Matrices are arrays of numbers or organized data. Operations with matrices include addition, subtraction, and multiplication. Matrices may also have inverses. The methods for finding the inverse of a matrix include using a formula, technology, or matrix operations. Matrices can represent systems of linear equations. A variety of techniques can be used to solve systems of equations represented as matrices.

### At A Glance

• Matrices of the same dimensions can be added or subtracted.
• A scalar product is the product of a real number and a matrix.
• An $m\times n$ matrix can be multiplied by an $n\times p$ matrix.
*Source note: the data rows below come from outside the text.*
Definition np_aaatoken_get_partner_fp (t : token) : result np_dhkey_t :=
  match np_get_data_bin (attributes t) "_np.partner_fp" with
  | Some bin => _ ← c_assert (length bin =? 32)%nat; Ok (bytes_dhkey bin)
  | None =>
      if (hd 0 (issuer t) =? 0) then np_aaatoken_get_fingerprint t false
      else np_dhkey_create_from_hash hex2bin (issuer t)
  end.

(** [host_key[0]] *)
Definition host_key0 (n : node_t) : result Z :=
  match host_key n with Some s => Ok (hd 0 s) | None => Err Bad_access end.

Definition _np_node_check_address_validity (n : node_t) : bool :=
  match ip_string (info n), port (info n) with Some _, Some _ => true | _, _ => false end.

(** [p->..] through a pointer that may be NULL. *)
Definition deref {B} (p : option B) : result B := match p with Some x => Ok x | None => Err Bad_access end.

Definition cond_t : Type := env_t -> key_t -> np_util_event_t -> result bool.

(** ** Conditions of [np_comp_node.c] *)

Definition __is_node_handshake_token : cond_t := fun e key event =>
  if FLAG_CMP (event_type event) evt_token && FLAG_CMP (event_type event) evt_external then
    match user_data event with
    | D_token hs_token =>
        let ret := FLAG_CMP (token_type hs_token) np_aaatoken_type_handshake in
        ret ← (if ret then
                 issuer_dhkey ← np_str_id hex2bin (issuer hs_token);
                 Ok (_np_dhkey_equal (bytes_dhkey issuer_dhkey) (__source_dhkey event))
               else Ok ret);
        Ok (ret && token_is_valid (np_time_now e) hs_token (token_type hs_token))
    | _ => Ok false
    end
  else Ok false.

Definition __is_shutdown_event : cond_t := fun e key event =>
  let ret := FLAG_CMP (event_type event) evt_shutdown in
  ret ← (if ret && FLAG_CMP (event_type event) evt_external then
           match user_data event with
           | D_token remote_token =>
               let ret := token_is_valid (np_time_now e) remote_token np_aaatoken_type_node in
               match entity_token key with
               | Some local_token =>
                   Ok (if ret then bool_decide (ed25519_public_key remote_token = ed25519_public_key local_token) else ret)
               | None => Ok ret
               end
           | D_null => Err Assert_failed
           | _ => Err Bad_access
           end
         else Ok ret);
  Ok (if ret && FLAG_CMP (event_type event) evt_internal
      then _np_dhkey_equal (dhkey (key_base key)) (target_dhkey event) else ret).

Definition __is_node_token : cond_t := fun e key event =>
  if FLAG_CMP (event_type event) evt_token && FLAG_CMP (event_type event) evt_external then
    match user_data event with
    | D_token t =>
        Ok (FLAG_CMP (token_type t) np_aaatoken_type_node && negb (private_key_is_set t) &&
            token_is_valid (np_time_now e) t (token_type t))
    | _ => Ok false
    end
  else Ok false.

Definition __is_node_invalid : cond_t := fun e key event =>
  if negb (FLAG_CMP (event_type event) evt_noop) then Ok false else
  let ret := FLAG_CMP (key_type (key_base key)) np_key_type_unknown in
  let now := np_time_now e in
  if negb ret && Qltb now (created_at (key_base key) + BAD_LINK_REMOVE_GRACETIME) then Ok false else
  if ret then Ok true else
  match entity_node key with
  | None => Ok true
  | Some node =>
      let ret := 15 <? connection_attempts node in
      let ret := if negb ret then negb (is_in_leafset node) && negb (is_in_routing_table node) else ret in
      let ret := if negb ret then Qltb (success_avg (info node)) BAD_LINK else ret in
      Ok (if negb ret then
            match entity_token key with
            | None => true
            | Some node_token => negb (token_is_valid now node_token (token_type node_token))
            end
          else ret)
  end.

Definition __has_to_leave : cond_t := fun e key event =>
  let now := np_time_now e in
  if negb (FLAG_CMP (event_type event) evt_noop) then Ok false else
  let ret := negb (FLAG_CMP (key_type (key_base key)) np_key_type_node) in
  if negb ret && Qltb (now + NP_PI) (created_at (key_base key) + BAD_LINK_REMOVE_GRACETIME) then Ok false else
  if ret then Ok true else
  match entity_node key with
  | None => Ok true
  | Some node =>
      let ret := (negb (is_in_leafset node) && negb (is_in_routing_table node)) ||
                 Qltb (success_avg (info node)) BAD_LINK in
      Ok (if Qltb (join_send_at node) (leave_send_at node) then true else ret)
  end.

Definition __is_wildcard_key : cond_t := fun e key event =>
  if FLAG_CMP (event_type event) evt_internal then
    match user_data event with
    | D_node node => c ← host_key0 node; Ok (_np_node_check_address_validity node && (c =? 42))
    | _ => Ok false
    end
  else Ok false.

Definition __is_node_info : cond_t := fun e key event =>
  if FLAG_CMP (event_type event) evt_internal then
    match user_data event with
    | D_node node => c ← host_key0 node; Ok (_np_node_check_address_validity node && negb (c =? 42))
    | _ => Ok false
    end
  else Ok false.

Definition __is_node_authn : cond_t := fun e key event =>
  if FLAG_CMP (event_type event) evt_internal && FLAG_CMP (event_type event) evt_token &&
     FLAG_CMP (event_type event) evt_authn
  then Ok (match user_data event with D_token _ => true | _ => false end)
  else Ok false.

Definition __is_node_identity_authn : cond_t := fun e key event =>
  if FLAG_CMP (event_type event) evt_internal && FLAG_CMP (event_type event) evt_token &&
     FLAG_CMP (event_type event) evt_authn
  then
    match user_data event with
    | D_token t =>
        if FLAG_CMP (token_type t) np_aaatoken_type_identity then
          partner_fp ← np_aaatoken_get_partner_fp t; Ok (_np_dhkey_equal partner_fp (dhkey (key_base key)))
        else Ok false
    | _ => Ok false
    end
  else Ok false.

Definition __is_wildcard_invalid : cond_t := fun e key event =>
  Ok (FLAG_CMP (key_type (key_base key)) np_key_type_wildcard && Qltb (created_at (key_base key) + 10) (np_time_now e)).

(** [uuid ++ nonce ++ chunk_offset] hashed into the audience; the filter of the
    node knows the parts already sent. *)
Definition _cache_msg_id (p : np_n2n_messagepart_t) : np_dhkey_t :=
  np_generate_subject (part_audience p)
    (part_uuid p ++ part_nonce p ++ [Z.land (chunk_offset p) 255; chunk_offset p ≫ 8]).

Definition __is_new_np_messagepart : cond_t := fun e key event =>
  match user_data event with
  | D_part msg_part => node ← deref (entity_node key); Ok (negb (msg_forward_filter node (_cache_msg_id msg_part)))
  | _ => Err Bad_access
  end.

Definition internal_message (event : np_util_event_t) : bool :=
  FLAG_CMP (event_type event) evt_internal && FLAG_CMP (event_type event) evt_message.

Definition __is_np_message : cond_t := fun e key event =>
  Ok (internal_message event && FLAG_CMP (key_type (key_base key)) np_key_type_node &&
      match user_data event with D_message => true | _ => false end).

Definition __is_np_messagepart : cond_t := fun e key event =>
  if internal_message event && FLAG_CMP (key_type (key_base key)) np_key_type_node then
    match user_data event with
    | D_part msg_part =>
        ret ← __is_new_np_messagepart e key event;
        Ok (ret && negb (_np_dhkey_equal (part_subject msg_part) (subject_of _NP_MSG_HANDSHAKE)))
    | _ => Ok false
    end
  else Ok false.

Definition __is_handshake_message : cond_t := fun e key event =>
  Ok (internal_message event &&
      (FLAG_CMP (key_type (key_base key)) np_key_type_wildcard || FLAG_CMP (key_type (key_base key)) np_key_type_node) &&
      match user_data event with
      | D_part p => _np_dhkey_equal (part_subject p) (subject_of _NP_MSG_HANDSHAKE)
      | _ => false
      end).

Definition __is_invalid_message : cond_t := fun e key event =>
  Ok (internal_message event && match user_data event with D_part _ => true | _ => false end).

Definition __is_join_out_message : cond_t := fun e key event =>
  Ok (internal_message event &&
      match user_data event with
      | D_part p => _np_dhkey_equal (part_subject p) (subject_of _NP_MSG_JOIN_REQUEST) ||
                    _np_dhkey_equal (part_subject p) (subject_of _NP_MSG_LEAVE_REQUEST)
      | _ => false
      end).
The result is an $m\times p$ matrix.
• If a matrix has an inverse, the product of the matrix and its inverse is the identity matrix.
• There are different methods for determining the inverse of a matrix, including using an augmented matrix and row operations, using technology, and using a formula that includes calculating the reciprocal of the difference of the diagonals.
• The inverse of a matrix can be used to solve a matrix equation of the form $AX=B$.
• Gaussian elimination is a method of solving systems of linear equations by using an augmented matrix and row operations.
• Row operations can be used to determine whether a linear system of equations is consistent and independent, inconsistent, or dependent.
• The determinant of a square matrix is a value related to properties of the matrix.
• Cramer's rule is a method of using determinants to solve systems of linear equations.